Глубоковских лёг с другой стороны, обнял меня со спины и засопел в макушку. Мне казалось, что даже опустив веки, я вижу его улыбку и сверкающие глаза.

– Лёш, повтори, пожалуйста, то, что говорил мне до прихода дяди Вити, – попросил Антон тихо через несколько минут. Я улыбнулся, не открывая глаз.

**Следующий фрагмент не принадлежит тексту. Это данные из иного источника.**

(* ===== verification/Flows.v ===== *)
(** * OAuth flows of the identity provider (mobula-auth/src/flows.rs and
    [discover_metadata] of lib.rs)

    One request per flow, decoded the way serde decodes the structs. The provider
    answers as a function of what was sent; the client follows redirects, so an
    answer is the final one, and [None] is a transport error. *)

From S2P Require Import Prelude Float64 Core Json Auth Oidc Registry AuthLayer Http.
#[local] Open Scope Z_scope.

(** ** Requests *)

Record WebRequest := {
  wq_method : string;
  wq_url : string;
  wq_bearer : option string;
  wq_form : list (string * string);
  wq_json : option Value;
}.
(** [ws_json]: the body as JSON, when it is read whole and parses. *)
Record WebResponse := { ws_status : Z; ws_json : option Value }.
Class Web := web_answer : list WebRequest -> WebRequest -> option WebResponse.

Definition web_get (url : string) : WebRequest := {|
  wq_method := "GET"; wq_url := url; wq_bearer := None; wq_form := []; wq_json := None |}.
Definition web_form (url : string) (form : list (string * string)) : WebRequest := {|
  wq_method := "POST"; wq_url := url; wq_bearer := None; wq_form := form; wq_json := None |}.

(** ** Deserialisation *)

Definition str_field (key : string) (v : Value) : option string := json_get key v ≫= as_str.
(** An [Option] field with [serde(default)]: absent and null are [None]. *)
Definition opt_field {A} (read : Value -> option A) (key : string) (v : Value) : option (option A) :=
  match json_get key v with
  | None | Some JNull => Some None
  | Some x => Some <$> read x
  end.

Record Metadata := {
  md_issuer : option string;
  md_jwks_uri : string;
  md_token_endpoint : option string;
  md_device_authorization_endpoint : option string;
}.
Definition metadata_of (v : Value) : option Metadata :=
  issuer ← opt_field as_str "issuer" v;
  jwks_uri ← str_field "jwks_uri" v;
  token_endpoint ← opt_field as_str "token_endpoint" v;
  device ← opt_field as_str "device_authorization_endpoint" v;
  Some {| md_issuer := issuer; md_jwks_uri := jwks_uri; md_token_endpoint := token_endpoint;
          md_device_authorization_endpoint := device |}.

Record DeviceAuthorization := {
  da_device_code : string;
  da_user_code : string;
  da_verification_uri : string;
  da_verification_uri_complete : option string;
  da_expires_in : Z;
  da_interval : Z;
}.
Definition default_interval : Z := 5.
Definition device_of (v : Value) : option DeviceAuthorization :=
  device_code ← str_field "device_code" v;
  user_code ← str_field "user_code" v;
  uri ← str_field "verification_uri" v;
  complete ← opt_field as_str "verification_uri_complete" v;
  expires_in ← json_get "expires_in" v ≫= as_u64;
  interval ← (match json_get "interval" v with None => Some default_interval | Some x => as_u64 x end);
  Some {| da_device_code := device_code; da_user_code := user_code; da_verification_uri := uri;
          da_verification_uri_complete := complete; da_expires_in := expires_in; da_interval := interval |}.

Record TokenResponse := {
  tr_access_token : string;
  tr_expires_in : option Z;
  tr_refresh_token : option string;
  tr_token_type : option string;
}.
Definition token_of (v : Value) : option TokenResponse :=
  access_token ← str_field "access_token" v;
  expires_in ← opt_field as_u64 "expires_in" v;
  refresh_token ← opt_field as_str "refresh_token" v;
  token_type ← opt_field as_str "token_type" v;
  Some {| tr_access_token := access_token; tr_expires_in := expires_in;
          tr_refresh_token := refresh_token; tr_token_type := token_type |}.

Record TokenError := { te_error : string; te_error_description : option string }.
Definition error_of (v : Value) : option TokenError :=
  error ← str_field "error" v;
  description ← opt_field as_str "error_description" v;
  Some {| te_error := error; te_error_description := description |}.

(** The text of a client error is the library's. *)
Inductive FlowError := Transport | Grant (text : string).

Definition grant_error (e : TokenError) : FlowError :=
  Grant (te_error e +:+ ": " +:+ default EmptyString (te_error_description e)).

(** ** The flows *)

Section flows.
Context `{Web}.

Abbreviation F := (ST (list WebRequest) FlowError).

Definition web_send (q : WebRequest) : F (option WebResponse) := fun sent => (Ok (web_answer sent q), sent ++ [q]).

Definition or_transport {A} (o : option A) : F A :=
  match o with Some x => mret x | None => st_err Transport end.

(** [error_for_status] refuses 4xx and 5xx. *)
Definition error_for_status (r : WebResponse) : option WebResponse :=
  if Z.leb 400 (ws_status r) && Z.ltb (ws_status r) 600 then None else Some r.

Definition discover_metadata (issuer : string) : F Metadata :=
  r ← web_send (web_get (trim_end_slashes issuer +:+ "/.well-known/openid-configuration"));
  r ← or_transport (r ≫= error_for_status);
  or_transport (ws_json r ≫= metadata_of).

Definition device_authorize (endpoint client_id scope : string) : F DeviceAuthorization :=
  r ← web_send (web_form endpoint [("client_id", client_id); ("scope", scope)]%string);
  r ← or_transport (r ≫= error_for_status);
  or_transport (ws_json r ≫= device_of).

Inductive DevicePoll := Pending (slow_down : bool) | Ready (t : TokenResponse).

Definition poll_form (client_id device_code : string) : list (string * string) :=
  [("grant_type", "urn:ietf:params:oauth:grant-type:device_code"); ("device_code", device_code);
   ("client_id", client_id)]%string.

Definition poll_device_token (token_endpoint client_id device_code : string) : F DevicePoll :=
  res ← web_send (web_form token_endpoint (poll_form client_id device_code));
  match res with
  | None => mret (Pending false)
  | Some r =>
      if is_success (ws_status r) then token ← or_transport (ws_json r ≫= token_of); mret (Ready token)
      else
        match ws_json r ≫= error_of with
        | None => mret (Pending false)
        | Some err =>
            if String.eqb (te_error err) "authorization_pending" then mret (Pending false)
            else if String.eqb (te_error err) "slow_down" then mret (Pending true)
            else st_err (grant_error err)
        end
  end.

(** A grant that is answered at once: the token, or the provider's error. *)
Definition token_grant (token_endpoint : string) (form : list (string * string)) : F TokenResponse :=
  res ← web_send (web_form token_endpoint form);
  r ← or_transport res;
  if negb (is_success (ws_status r)) then
    err ← or_transport (ws_json r ≫= error_of); st_err (grant_error err)
  else or_transport (ws_json r ≫= token_of).

Definition push_some (key : string) (o : option string) : list (string * string) :=
  match o with Some v => [(key, v)] | None => [] end.

Definition client_credentials (token_endpoint client_id client_secret : string) (scope : option string)
  : F TokenResponse :=
  token_grant token_endpoint
    ([("grant_type", "client_credentials"); ("client_id", client_id); ("client_secret", client_secret)]%string
     ++ push_some "scope" scope).

Definition GRANT_TYPE_TOKEN_EXCHANGE : string := "urn:ietf:params:oauth:grant-type:token-exchange".
Definition TOKEN_TYPE_ACCESS_TOKEN : string := "urn:ietf:params:oauth:token-type:access_token".
Definition TOKEN_TYPE_ID_TOKEN : string := "urn:ietf:params:oauth:token-type:id_token".

Record TokenExchange := {
  tx_client_id : string;
  tx_client_secret : string;
  tx_subject_token : string;
  tx_subject_token_type : string;
  tx_audience : option string;
  tx_scope : option string;
}.
Definition new_exchange (client_id client_secret subject_token : string) : TokenExchange := {|
  tx_client_id := client_id; tx_client_secret := client_secret; tx_subject_token := subject_token;
  tx_subject_token_type := TOKEN_TYPE_ACCESS_TOKEN; tx_audience := None; tx_scope := None |}.

Definition exchange_form (p : TokenExchange) : list (string * string) :=
  ([("grant_type", GRANT_TYPE_TOKEN_EXCHANGE); ("client_id", tx_client_id p); ("client_secret", tx_client_secret p);
    ("subject_token", tx_subject_token p); ("subject_token_type", tx_subject_token_type p);
    ("requested_token_type", TOKEN_TYPE_ACCESS_TOKEN)]%string
   ++ push_some "audience" (tx_audience p)) ++ push_some "scope" (tx_scope p).

Definition exchange_token (token_endpoint : string) (p : TokenExchange) : F TokenResponse :=
  token_grant token_endpoint (exchange_form p).
End flows.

А я действительно его люблю. Все эти моменты, улыбки, дни, проведенные вместе с ним – моя любовь, мои чувства. Ведь если подумать, у меня почти не было серьёзных отношений – так, на пару недель, не больше, глупости, баловство. А с Тохой мы не расстаемся столько лет – и до сих пор не надоели друг другу. Каждый раз открываю в этом чумном что-то новое, интересное для себя. Я живу им. Я дышу им.

– Я люблю тебя.

Больше всех в этой жизни. И в следующей. И ещё тысячи лет – всегда.

Парень счастливо вздохнул где-то рядом с моим ухом.

– Десять лет мечтал это услышать, – тихо рассмеялся он и внезапно встал с кровати. Я недовольно нахмурился, открыв один глаз.

Друг залез в ящик стола и достал оттуда какую-то небольшую подарочную коробку чёрного цвета.

Я сел, свесив ноги с кровати.

Тоха подошёл ближе, встал между моих ног и открыл коробку, бросив крышку на тумбочку. Внутри оказалась серебряная цепочка – довольно прочная, с подвеской в виде креста и закрепленным на нём по диагонали кольцом с надписью “Навсегда”.

Чуть повернулся, чтобы Антону было удобнее застегивать цепочку на моей шее.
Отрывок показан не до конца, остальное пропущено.